____ Exercise material
Lemma reads_stream cur intr nonblock count p p' ev o :
  0 <= pp_count p -> reads cur intr nonblock count p p' ev o -> contents p = out_data o ++ contents p'.
Proof.
  unfold reads. cbn zeta. intros Hc. case_if.
  - intros (-> & -> & _). cbn. by rewrite take_drop.
  - intros (-> & _ & _ & H). repeat case_if_in H; by destruct H as [-> _].
Qed.

Lemma writes_stream cur nonblock src total p p' ev o data :
  writes cur nonblock src total p p' ev o data -> contents p' = contents p ++ data.
Proof. by intros [H _]. Qed.

Lemma writes_block cur nonblock src total p p' ev data total' :
  0 <= total <= Z.of_nat (length src) -> 0 <= pp_count p <= PIPE_BUF_SIZE ->
  writes cur nonblock src total p p' ev (Block total') data -> 0 <= total' <= Z.of_nat (length src).
Proof.
  intros Ht Hc [_ H]. case_if_in H; [by destruct H as (_ & _ & ?)|]. destruct H as (_ & _ & _ & H).
  case_if_in H; [by destruct H|]. destruct H as [_ H].
  case_if_in H; [by destruct H|]. destruct nonblock; [by destruct H|]. destruct H as [[= ->] _]. lia.
Qed.

Definition ring_same (p p' : pipe_t) : Prop :=
  pp_buf p' = pp_buf p /\ pp_rd p' = pp_rd p /\ pp_wr p' = pp_wr p /\ pp_count p' = pp_count p.

Lemma ring_same_contents p p' : ring_same p p' -> contents p' = contents p.
Proof. intros (Hb & Hr & _ & Hc). unfold contents. by rewrite Hb, Hr, Hc. Qed.

Lemma ring_same_wf p p' : ring_same p p' -> ring_wf p -> ring_wf p'.
Proof. intros (Hb & Hr & Hw & Hc) [????]. split; congruence. Qed.

Lemma pipe_ref_spec g pi w :
  pipe_ref_endpoint g pi w = g \/
  (0 <= pi < PIPE_MAX /\ exists p', pipe_ref_endpoint g pi w = aset g pi p' /\ ring_same (pipe_at g pi) p').
Proof.
  unfold pipe_ref_endpoint. destruct (pipe_get_by_idx g pi) as [p|] eqn:E; [right|by left].
  apply pipe_get_by_idx_Some in E as (Hpi & _ & ->). split; [done|]. destruct w; by eexists.
Qed.

Lemma pipe_close_spec g pi w g' ev :
  pipe_close_endpoint g pi w = (g', ev) ->
  g' = g \/ (0 <= pi < PIPE_MAX /\ exists p', g' = aset g pi p' /\ ring_same (pipe_at g pi) p').
Proof.
  unfold pipe_close_endpoint. destruct (pipe_get_by_idx g pi) as [p|] eqn:E; [|by intros [= <- _]; left].
  apply pipe_get_by_idx_Some in E as (Hpi & _ & ->). intros H. right. split; [done|].
  destruct w; case_if_in H; simplify_eq; try (by eexists).
  - destruct (wake_reader_spec (pipe_set_refs (pipe_at g pi) (pp_rd_refcount (pipe_at g pi)) 0)) as (e & Hw & _).
    rewrite Hw in H. simplify_eq. by eexists.
  - destruct (wake_writer_spec (pipe_set_refs (pipe_at g pi) 0 (pp_wr_refcount (pipe_at g pi)))) as (e & Hw & _).
    rewrite Hw in H. simplify_eq. by eexists.
Qed.

Lemma upd_same f k v : upd f k v k = v.
Proof. unfold upd. by rewrite Z.eqb_refl. Qed.

Lemma upd_other f k v i : i <> k -> upd f k v i = f i.
Proof. intros. unfold upd. by destruct (Z.eqb_spec i k). Qed.

(** A step that leaves the pipes alone, and one that changes one pipe together with its streams. *)
Lemma fifo_same s sl wk w r :
  fifo_inv s -> map_Forall (fun _ c => call_ok c) sl ->
  (forall i, w i = sy_written s i /\ r i = sy_read s i) ->
  fifo_inv (mk_sys (sy_pipes s) sl wk w r).
Proof.
  intros [Ht Hc Hs] Hsl Hwr. split; cbn; [done..|]. intros i Hi. destruct (Hwr i) as [-> ->]. auto.
Qed.

Lemma fifo_update s pi p' sl wk w r :
  fifo_inv s -> map_Forall (fun _ c => call_ok c) sl -> 0 <= pi < PIPE_MAX -> ring_wf p' ->
  w pi = r pi ++ contents p' -> (forall i, i <> pi -> w i = sy_written s i /\ r i = sy_read s i) ->
  fifo_inv (mk_sys (aset (sy_pipes s) pi p') sl wk w r).
Proof.
  intros [Ht Hc Hs] Hsl Hpi Hp' Hw Hwr. split; cbn; [by apply table_wf_aset|done|].
  intros i Hi. rewrite pipe_at_aset by (apply Ht || lia). destruct (Z.eqb_spec i pi) as [->|]; [done|].
  destruct (Hwr i) as [-> ->]; auto.
Qed.

(** A step that changes one pipe but not its ring. *)
Lemma fifo_ring_same s pi p' sl wk :
  fifo_inv s -> map_Forall (fun _ c => call_ok c) sl -> 0 <= pi < PIPE_MAX ->
  ring_same (pipe_at (sy_pipes s) pi) p' ->
  fifo_inv (mk_sys (aset (sy_pipes s) pi p') sl wk (sy_written s) (sy_read s)).
Proof.
  intros Hinv Hsl Hpi Hsame. apply fifo_update; try done.
  - eapply ring_same_wf; [done|]. by apply Hinv.
  - rewrite (ring_same_contents _ _ Hsame). by apply Hinv.
Qed.

Lemma pipe_slot_alloc_range g : pipe_slot_alloc g < PIPE_MAX.
Proof.
  unfold pipe_slot_alloc. destruct (filter _ _) as [|i l] eqn:E; cbn; [done|].
  assert (i ∈ filter (fun i => pipe_free (pipe_at g i) = true) (seqZ 0 PIPE_MAX)) as Hin by (rewrite E; set_solver).
  apply list_elem_of_filter in Hin as [_ Hin]. apply elem_of_seqZ in Hin. lia.
Qed.

Lemma may_run_ok s enter t c : fifo_inv s -> may_run s enter t c -> enter = false -> call_ok c.
Proof. intros [_ Hc _] Hrun ->. cbn in Hrun. by apply (Hc t). Qed.

Lemma entered_read_contents enter g pi : contents (entered_read enter g pi) = contents (pipe_at g pi).
Proof. by destruct enter. Qed.

Lemma entered_write_contents enter g pi : contents (entered_write enter g pi) = contents (pipe_at g pi).
Proof. by destruct enter. Qed.
Lemma sp_unref_refines s m pm p :
  sp_rep s m -> exists s' m' pm', shared_page_unref s pm p = Some (s', pm') /\
    spec_unref m pm p = Some (m', pm') /\ sp_rep s' m'.
Proof.
  intros Hrep. unfold shared_page_unref, spec_unref, sp_valid.
  destruct (Z.eqb_spec p 0) as [|Hp0]; [by exists s, m, pm|]. cbn [negb andb].
  destruct (Z.land p (PAGE_SIZE - 1) =? 0); [|by exists s, m, pm]. cbn [negb].
  destruct (rep_init s m Hrep) as (used & fl & Hl & -> & Hi).
  set (s0 := shared_pages_init_locked s) in *. unfold unref_find.
  destruct (decide (p ∈ ((fun i => sp_paddr (entry s0 i)) <$> used))) as [Hin|Hin].
  2: { destruct (unref_find_miss s0 p _ (-1) _ _ (sl_chain _ _ _ Hl _ (bucket_range p)) (miss_fuel _ _ _ _ Hl)
         (forall_sub _ _ _ _ (layout_miss _ _ _ Hin))) as [prev ->]. cbn [mbind option_bind].
       rewrite (abs_miss _ _ _ Hin). do 3 eexists. repeat (split; [done|]). by eapply rep_intro. }
  destruct (layout_hit _ _ _ Hl p Hin) as (u1 & i & u2 & Eu & Hp & Hne). subst used.
  pose proof (hit_chain _ _ _ _ _ Hl) as Hc. rewrite Hp in Hc. apply Forall_app in Hne as Hne'. destruct Hne' as [Hn1 _].
  rewrite (unref_find_hit s0 p _ i _ _ _ _ Hc (hit_fuel _ _ _ _ _ _ Hl) (forall_sub _ _ _ _ Hn1) Hp). cbn [mbind option_bind].
  pose proof (used_bound _ _ _ Hl i ltac:(apply elem_of_app; right; constructor)).
  rewrite (proj2 (Z.ltb_ge i 0)) by lia.
  destruct (abs_split _ _ _ Hl _ _ _ eq_refl) as [Eabs _]. rewrite Hp in Eabs.
  assert (sp_abs s0 (u1 ++ i :: u2) !! p = Some (sp_refcount (entry s0 i))) as -> by (rewrite Eabs; apply lookup_insert_eq).
  pose proof (sl_ok _ _ _ Hl) as Hok. rewrite Forall_forall in Hok.
  destruct (Hok i ltac:(apply elem_of_app; right; constructor)) as [_ Hr]. rewrite <-Hp in Hne.
  destruct (Z.ltb_spec 1 (sp_refcount (entry s0 i))).
  - rewrite u32_id by lia. do 3 eexists. repeat (split; [done|]).
    destruct (layout_set_count _ _ _ _ _ _ (sp_refcount (entry s0 i) - 1) Hl eq_refl Hne ltac:(lia)) as [Hl' Eabs'].
    eapply rep_intro; [exact Hl'| |done]. by rewrite Eabs', Hp.
  - destruct (free_one pm p) as (ok & pm' & ->). cbn [mbind option_bind]. do 3 eexists. repeat (split; [done|]).
    destruct (layout_remove _ _ _ _ _ Hl Hne) as [Hl' Eabs']. rewrite Hp in Hl', Eabs'.
    eapply rep_intro; [exact Hl'|exact (eq_sym Eabs')|]. cbn. by case_if.
Qed.

(** ** Sequences of operations *)

Inductive sp_op := SpRef (paddr : Z) | SpUnref (paddr : Z).

(** The results of the [shared_page_ref] calls, the table and the allocator after [ops]. *)
Fixpoint sp_run (s : shared_pages) (pm : pmm_t) (ops : list sp_op) : option (list bool * shared_pages * pmm_t) :=
  match ops with
  | [] => Some ([], s, pm)
  | SpRef p :: ops =>
      '(ok, s) ← shared_page_ref s p;
      '(rs, s, pm) ← sp_run s pm ops;
      Some (ok :: rs, s, pm)
  | SpUnref p :: ops => '(s, pm) ← shared_page_unref s pm p; sp_run s pm ops
  end.

Fixpoint spec_run (m : refcounts) (pm : pmm_t) (ops : list sp_op) : option (list bool * refcounts * pmm_t) :=
  match ops with
  | [] => Some ([], m, pm)
  | SpRef p :: ops =>
      let '(ok, m) := spec_ref m p in
      '(rs, m, pm) ← spec_run m pm ops;
      Some (ok :: rs, m, pm)
  | SpUnref p :: ops => '(m, pm) ← spec_unref m pm p; spec_run m pm ops
  end.

Lemma sp_run_refines ops s m pm :
  sp_rep s m ->
  exists rs s' m' pm', sp_run s pm ops = Some (rs, s', pm') /\ spec_run m pm ops = Some (rs, m', pm') /\ sp_rep s' m'.
Proof.
  revert s m pm. induction ops as [|[p|p] ops IH]; intros s m pm Hrep; cbn [sp_run spec_run].
  - by exists [], s, m, pm.
  - destruct (sp_ref_refines s m p Hrep) as (s1 & -> & Hrep1). cbn [mbind option_bind].
    destruct (spec_ref m p) as [ok m1]. cbn [fst snd] in *.
    destruct (IH s1 m1 pm Hrep1) as (rs & s' & m' & pm' & -> & -> & ?). cbn [mbind option_bind]. by exists (ok :: rs), s', m', pm'.
  - destruct (sp_unref_refines s m pm p Hrep) as (s1 & m1 & pm1 & -> & -> & Hrep1). cbn [mbind option_bind]. by apply IH.
Qed.

(** C9. The table of shared pages implements the map from page to reference
    count: every sequence of [shared_page_ref] and [shared_page_unref] calls from
    the boot state runs to the end (no chain is circular, no walk leaves the
    array), gives the results the map gives, and returns a page to the allocator
    exactly when its last reference goes; a page is refused only when it is 0,
    unaligned, at the maximal count, or new with all 4096 entries in use. *)
Theorem shared_pages_refine ops pm :
  exists rs s m pm',
    sp_run shared_pages_boot pm ops = Some (rs, s, pm') /\ spec_run ∅ pm ops = Some (rs, m, pm') /\ sp_rep s m.
Proof. by apply sp_run_refines. Qed.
________
All lines from the start of the entries through the line where "Proof. intros (Hb & Hr & _" sits should be duplicated exactly, with nothing else in the output.

Response -
Lemma reads_stream cur intr nonblock count p p' ev o :
  0 <= pp_count p -> reads cur intr nonblock count p p' ev o -> contents p = out_data o ++ contents p'.
Proof.
  unfold reads. cbn zeta. intros Hc. case_if.
  - intros (-> & -> & _). cbn. by rewrite take_drop.
  - intros (-> & _ & _ & H). repeat case_if_in H; by destruct H as [-> _].
Qed.

Lemma writes_stream cur nonblock src total p p' ev o data :
  writes cur nonblock src total p p' ev o data -> contents p' = contents p ++ data.
Proof. by intros [H _]. Qed.

Lemma writes_block cur nonblock src total p p' ev data total' :
  0 <= total <= Z.of_nat (length src) -> 0 <= pp_count p <= PIPE_BUF_SIZE ->
  writes cur nonblock src total p p' ev (Block total') data -> 0 <= total' <= Z.of_nat (length src).
Proof.
  intros Ht Hc [_ H]. case_if_in H; [by destruct H as (_ & _ & ?)|]. destruct H as (_ & _ & _ & H).
  case_if_in H; [by destruct H|]. destruct H as [_ H].
  case_if_in H; [by destruct H|]. destruct nonblock; [by destruct H|]. destruct H as [[= ->] _]. lia.
Qed.

Definition ring_same (p p' : pipe_t) : Prop :=
  pp_buf p' = pp_buf p /\ pp_rd p' = pp_rd p /\ pp_wr p' = pp_wr p /\ pp_count p' = pp_count p.

Lemma ring_same_contents p p' : ring_same p p' -> contents p' = contents p.
Proof. intros (Hb & Hr & _ & Hc). unfold contents. by rewrite Hb, Hr, Hc. Qed.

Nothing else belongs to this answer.